In September, the Biden administration suggested moving nutrition labels from the back of food packaging to the front. Food and Drug Administration will regulate the updated food packaging regulations with a standard labeling system. According to a White House report, the administration wants this system “to help consumers quickly and easily identify food that is part of a health eating pattern, especially those with low nutrition literacy.”
The United States Treasury Department has discussed requiring that wine, beer, and liquor brands provide full ingredient and calorie labels on their bottles and products. Consumer advocacy groups, including the Consumer Federation of America, sued the Treasury Department in early this year to push for transparency. As early as this summer, the Treasury Department’s Alcohol and Tobacco Tax and Trade Bureau may release guidelines and specifications to disclose allergens and ingredient information.
In September, Ritual Vitamins will offer traceable ingredients. Made Traceable is a new initiative that tracks one nutrient directly from the source of Ritual vitamin products. Lindsay Dahl, chief Impact Officer at Ritual, said, “Transparency, as a consumer, is something consumers value.” Traceability is much more than this. Traceability is more than that.
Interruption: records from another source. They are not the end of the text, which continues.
(* ===== verification/Records.v ===== *)
(** * Records: what the program writes about its data

    The functions that write the data of the program in the trace
    ([flom_msg_trace] and its parts in [src/src/flom_msg.c],
    [flom_resource_hier_trace] in [flom_resource_hier.c]) and those that print the
    configuration ([flom_config_print] and [flom_config_print_signal_list] in
    [flom_config.c]).  They are on top of the records of [Trace] and of the getters
    of [Config]. *)
From Stdlib Require Import ZArith String Ascii List Lia.
From stdpp Require Import base list gmap numbers strings.
From S2P Require Import Prelude Types CStr RsrcName Msg MsgXml MsgRound World Config ConfigFile.
From S2P Require Import ConnLock Hier Trace.
Local Open Scope string_scope.
Local Open Scope Z_scope.

Definition newline : string := String "010" "".
(** ["%s='%s'"] and ["%s=%d"] *)
Definition text_of (name value : string) : string := name ++ "='" ++ value ++ "'".
Definition number_of (name : string) (value : Z) : string := name ++ "=" ++ print_dec value.

(** ** Messages *)
Section messages.
(** The text of [%p] for the message, and [errno] *)
Context (self : string) (errno : Z).

Definition STROREMPTY (s : option string) : string := default "" s.
Definition msg_record (text : string) : Trm unit := FLOM_TRACE FLOM_TRACE_MOD_MSG (flom_trace (text ++ newline)).
(** A record whose arguments read a member of the body: they are computed when the
    module is traced, and only then. *)
Definition body_record {A} (member : option A) (text : A -> string) : Trm unit :=
  FLOM_TRACE FLOM_TRACE_MOD_MSG (a ← of_option Ub member; flom_trace (text a ++ newline)).

(** The end of a function: its record says the exception, which [invalid] is the
    number of when the verb or the step is not one that is known. *)
Definition ends_with (name : string) (excp : Z) (ret_cod : Z) : Trm unit :=
  msg_record (name ++ "/" ++ number_of "excp" excp ++ "/" ++ number_of "ret_cod" ret_cod ++ "/" ++
              number_of "errno" errno).
Definition traced_step (name : string) (step : option (Trm unit)) : Trm unit :=
  _ ← msg_record name;
  match step with
  | Some m => _ ← m; ends_with name 1 FLOM_RC_OK
  | None =>
      _ ← ends_with name 0 FLOM_RC_INVALID_PROPERTY_VALUE;
      throw (Rc FLOM_RC_INVALID_PROPERTY_VALUE)
  end.
Lemma wp_context_new m (Q : err + positive -> parsers -> Prop) s :
  Q (inr (x_next s)) (Parsers (<[x_next s := m]> (x_live s)) (x_conns s) (x_locals s) (Pos.succ (x_next s))) ->
  wp (g_markup_parse_context_new m) Q s.
Proof. exact id. Qed.
Lemma wp_object_new (Q : err + positive -> parsers -> Prop) s :
  Q (inr (x_next s)) (Parsers (x_live s) (<[x_next s := None]> (x_conns s)) (x_locals s) (Pos.succ (x_next s))) ->
  wp conn_new Q s.
Proof. exact id. Qed.
Lemma fresh_from_next s live conns locals :
  fresh_from s ->
  (forall x, (x_next s < x)%positive -> x_live s !! x = None -> live !! x = None) ->
  (forall x, (x_next s < x)%positive -> x_conns s !! x = None -> conns !! x = None) ->
  (forall x, (x_next s < x)%positive -> x ∉ x_locals s -> x ∉ locals) ->
  fresh_from (Parsers live conns locals (Pos.succ (x_next s))).
Proof.
  intros Hf H1 H2 H3 x Hx. cbn in *. destruct (Hf x ltac:(lia)) as (? & ? & ?).
  split_and!; [apply H1 | apply H2 | apply H3]; try done; lia.
Qed.

Section client.
Context (c : positive) (L : gmap positive filled).

Lemma wp_free_conn locals b (Q : err + unit -> parsers -> Prop) s :
  client_at c L locals b s ->
  (forall s', client_at c L locals false s' -> Q (inr tt) s') ->
  wp (flom_conn_free_parser c) Q s.
Proof.
  intros (Hf & Hl & Hb) HQ. unfold flom_conn_free_parser. wp_step. destruct b.
  - destruct Hb as (x & m & Hc & Hx & HL). eapply wp_parser_of; [done|]. cbn beta iota. wp_step.
    eapply wp_context_free; [rewrite HL; apply lookup_insert_eq|].
    eapply wp_put_parser; [exact Hc|]. apply HQ. split_and!; [|done| |].
    + intros y Hy. destruct (Hf y Hy) as (H1 & H2 & H3). cbn. split_and!; [|  |done].
      * rewrite lookup_delete_None. by right.
      * rewrite lookup_insert_ne; [done|]. intros ->. congruence.
    + apply lookup_insert_eq.
    + cbn. by rewrite HL, delete_insert_id.
  - destruct Hb as [Hc HL]. eapply wp_parser_of; [done|]. cbn beta iota. wp_step. by apply HQ.
Qed.

Lemma wp_new_and_set m locals b (Q : err + unit -> parsers -> Prop) s :
  client_at c L locals b s -> m ∈ locals ->
  (forall s', client_with c m L locals s' -> Q (inr tt) s') ->
  wp (make_parser c m) Q s.
Proof.
  intros (Hf & Hl & Hb) Hm HQ. unfold make_parser. wp_step. apply wp_context_new. unfold flom_conn_set_parser.
  set (x := x_next s). destruct (Hf x ltac:(lia)) as (Hx1 & Hx2 & Hx3).
  assert (Hne : c <> x) by (intros ->; destruct b; [destruct Hb as (? & ? & ? & _) | destruct Hb]; congruence).
  wp_step. destruct b.
  - destruct Hb as (y & n & Hc & Hy & HL). eapply wp_parser_of; [exact Hc|]. wp_step. cbn [free_given].
    assert (x <> y). { intros ->. rewrite HL, lookup_insert_eq in Hx1. done. }
    eapply wp_context_free; [cbn; by rewrite lookup_insert_ne, HL, lookup_insert_eq|].
    eapply wp_put_parser; [exact Hc|]. apply HQ. split_and!; [|done|done|].
    + apply fresh_from_next; [done|..]; intros z Hz.
      * intros H1. cbn. rewrite lookup_delete_None. right. by rewrite lookup_insert_ne by (unfold x; lia).
      * intros H1. cbn. rewrite lookup_insert_ne; [done|]. intros ->. congruence.
      * done.
    + exists x. cbn. split_and!; [apply lookup_insert_eq | |].
      * rewrite HL in Hx1. by rewrite lookup_insert_ne in Hx1.
      * rewrite HL, delete_insert_ne by done. by rewrite delete_insert_id.
  - destruct Hb as [Hc HL]. eapply wp_parser_of; [exact Hc|]. wp_step. cbn [free_given]. wp_step.
    eapply wp_put_parser; [exact Hc|]. apply HQ. split_and!; [|done|done|].
    + apply fresh_from_next; [done|..]; intros z Hz.
      * intros H1. cbn. by rewrite lookup_insert_ne by (unfold x; lia).
      * intros H1. cbn. rewrite lookup_insert_ne; [done|]. intros ->. congruence.
      * done.
    + exists x. cbn. split_and!; [apply lookup_insert_eq | congruence | by rewrite HL].
Qed.
Lemma wp_with_message locals b b' body (Q : err + unit -> parsers -> Prop) s :
  client_at c L locals b s ->
  (forall m s1, client_at c L ({[ m ]} ∪ locals) b s1 ->
     wp (body m) (fun r s2 => r = inr tt /\ client_at c L ({[ m ]} ∪ locals) b' s2) s1) ->
  (forall s', client_at c L locals b' s' -> Q (inr tt) s') ->
  wp (with_message body) Q s.
Proof.
  intros (Hf & Hl & Hb) Hbody HQ. unfold with_message, address.
  set (m := x_next s). destruct (Hf m ltac:(lia)) as (Hm1 & Hm2 & Hm3).
  wp_step. unfold wp at 1. cbn -[wp mbind finally]. do 2 wp_step. apply wp_finally.
  eapply wp_mono; [|apply Hbody].
  - intros r s2 [-> (Hf2 & Hl2 & Hb2)]. do 3 wp_step. apply HQ. split_and!; [| |exact Hb2].
    + intros x Hx. destruct (Hf2 x Hx) as (? & ? & ?). cbn. split_and!; [done..|].
      intros [? _]%elem_of_difference. done.
    + cbn. rewrite Hl2. rewrite Hl in Hm3. by rewrite difference_union_distr_l_L, difference_diag_L, (left_id_L ∅ _), difference_disjoint_L by (clear -Hm3; set_solver).
  - split_and!; [| |exact Hb].
    + apply fresh_from_next; [done|done|done|]. intros x Hx Hn. apply not_elem_of_union. split; [|done].
      apply not_elem_of_singleton. unfold m. lia.
    + cbn. by rewrite Hl.
Qed.

Lemma wp_client_message m locals (Q : err + unit -> parsers -> Prop) s :
  client_with c m L locals s -> Q (inr tt) s -> wp (message_for c) Q s.
Proof.
  intros (_ & Hl & Hm & x & Hc & _ & HL) HQ. eapply wp_message_for; [exact Hc| |..|exact HQ].
  - rewrite HL. apply lookup_insert_eq.
  - cbn. rewrite Hl. by apply bool_decide_eq_true.
Qed.
Lemma wp_client_messages m locals n (Q : err + unit -> parsers -> Prop) s :
  client_with c m L locals s -> Q (inr tt) s -> wp (messages_for n c) Q s.
Proof.
  intros Hs HQ. induction n as [|n IH]; cbn [messages_for]; [by wp_step|].
  wp_step. by eapply wp_client_message.
Qed.
Lemma client_with_at m locals s : client_with c m L locals s -> client_at c L locals true s.
Proof. intros (? & ? & _ & x & ? & ? & ?). split_and!; [done..|]. eauto. Qed.

Definition leaves_parser (call : client_call) : bool :=
  match call with Discovers => true | Locks _ => false end.
Lemma wp_client_call call locals b (Q : err + unit -> parsers -> Prop) s :
  client_at c L locals b s ->
  (forall s', client_at c L locals (leaves_parser call) s' -> Q (inr tt) s') ->
  wp (run_client_call c call) Q s.
Proof.
  intros Hs HQ. destruct call as [|answers]; cbn [run_client_call leaves_parser] in *;
    (eapply wp_with_message; [exact Hs| |exact HQ]); intros m s1 H1.
  - wp_step. eapply wp_new_and_set; [exact H1 | set_solver|]. intros s2 H2.
    eapply wp_client_message; [exact H2|]. split; [done | by eapply client_with_at].
  - apply wp_finally. destruct answers as [n|].
    + wp_step. eapply wp_new_and_set; [exact H1 | set_solver|]. intros s2 H2. wp_step.
      eapply wp_client_message; [exact H2|]. eapply wp_client_messages; [exact H2|].
      wp_step. eapply wp_free_conn; [by eapply client_with_at|]. intros s3 H3. by wp_step.
    + do 2 wp_step. eapply wp_free_conn; [exact H1|]. intros s3 H3. by wp_step.
Qed.

(** Whether the last call is a discovery; [b] is for no call. *)
Fixpoint leaves (b : bool) (l : list client_call) : bool :=
  match l with [] => b | call :: l => leaves (leaves_parser call) l end.
Lemma run_client_ok locals l : forall b s,
  client_at c L locals b s ->
  wp (run_client c l) (fun r s' => r = inr tt /\ x_locals s' = locals /\ x_conns s' !! c = None /\
    if leaves b l then exists x m, L !! x = None /\ x_live s' = <[x := m]> L else x_live s' = L) s.
Proof.
  induction l as [|call l IH]; intros b s Hs; cbn [run_client leaves].
  - destruct Hs as (Hf & Hl & Hb).
    assert (Hc : exists y, x_conns s !! c = Some y) by (destruct b; [destruct Hb as (? & ? & ? & _) | destruct Hb]; eauto).
    destruct Hc as [y Hc]. eapply wp_conn_delete; [exact Hc|]. split_and!; [done..| |].
    + apply lookup_delete_eq.
    + destruct b; [destruct Hb as (x & m & _ & ? & ?); eauto | apply Hb].
  - wp_step. eapply wp_client_call; [exact Hs|]. intros s' Hs'. by apply IH.
Qed.
End client.

(** safety.  A connection of a client is made, used by any sequence of discoveries and
    locks, whatever the number of answers each receives, and deleted: no parser is
    used or released twice, none writes in the message of a function that has
    returned, and what the program has at the end is what it had before, but for one
    parser when the last call is a discovery: [flom_conn_delete] does not release it. *)
Theorem client_parsers_released s l :
  fresh_from s ->
  wp (c ← conn_new; run_client c l) (fun r s' => r = inr tt /\ x_locals s' = x_locals s /\
    if leaves false l then exists x m, x_live s !! x = None /\ x_live s' = <[x := m]> (x_live s)
    else x_live s' = x_live s) s.
Proof.
  intros Hf. wp_step. apply wp_object_new.
  eapply wp_mono; [|apply (run_client_ok _ (x_live s) (x_locals s) l false)].
  - by intros r s' (-> & Hl & _ & H).
  - split_and!; [|done| |done].
    + apply fresh_from_next; [done| |..|]; try done. intros x Hx Hn. by rewrite lookup_insert_ne by lia.
    + apply lookup_insert_eq.
Qed.

(** ** A table of connections

    [lost] parsers are of no connection of the table. *)
Record table_at (table : list positive) (lost : nat) (s : parsers) : Prop := Table_at {
  ta_fresh : fresh_from s;
  ta_nodup : NoDup table;
  ta_conns : forall c, is_Some (x_conns s !! c) <-> c ∈ table;
  ta_parser : forall c, c ∈ table ->
    exists x, x_conns s !! c = Some (Some x) /\ x_live s !! x = Some (Of_conn c);
  ta_size : size (x_live s) = (length table + lost)%nat
}.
Fresh Del Monte Produce invested in October in a company that provides traceability technology for food safety. Decapolis will assist the fruit giant in launching the Decapolis Food Guard, a blockchain solution to record logistics from the farm to the distribution of the products.
Brands are caught between the consumer’s demand for transparency and the legislative pressure to increase ingredient transparency. Traceability could be the solution that the food and pharmaceutical industries need to survive.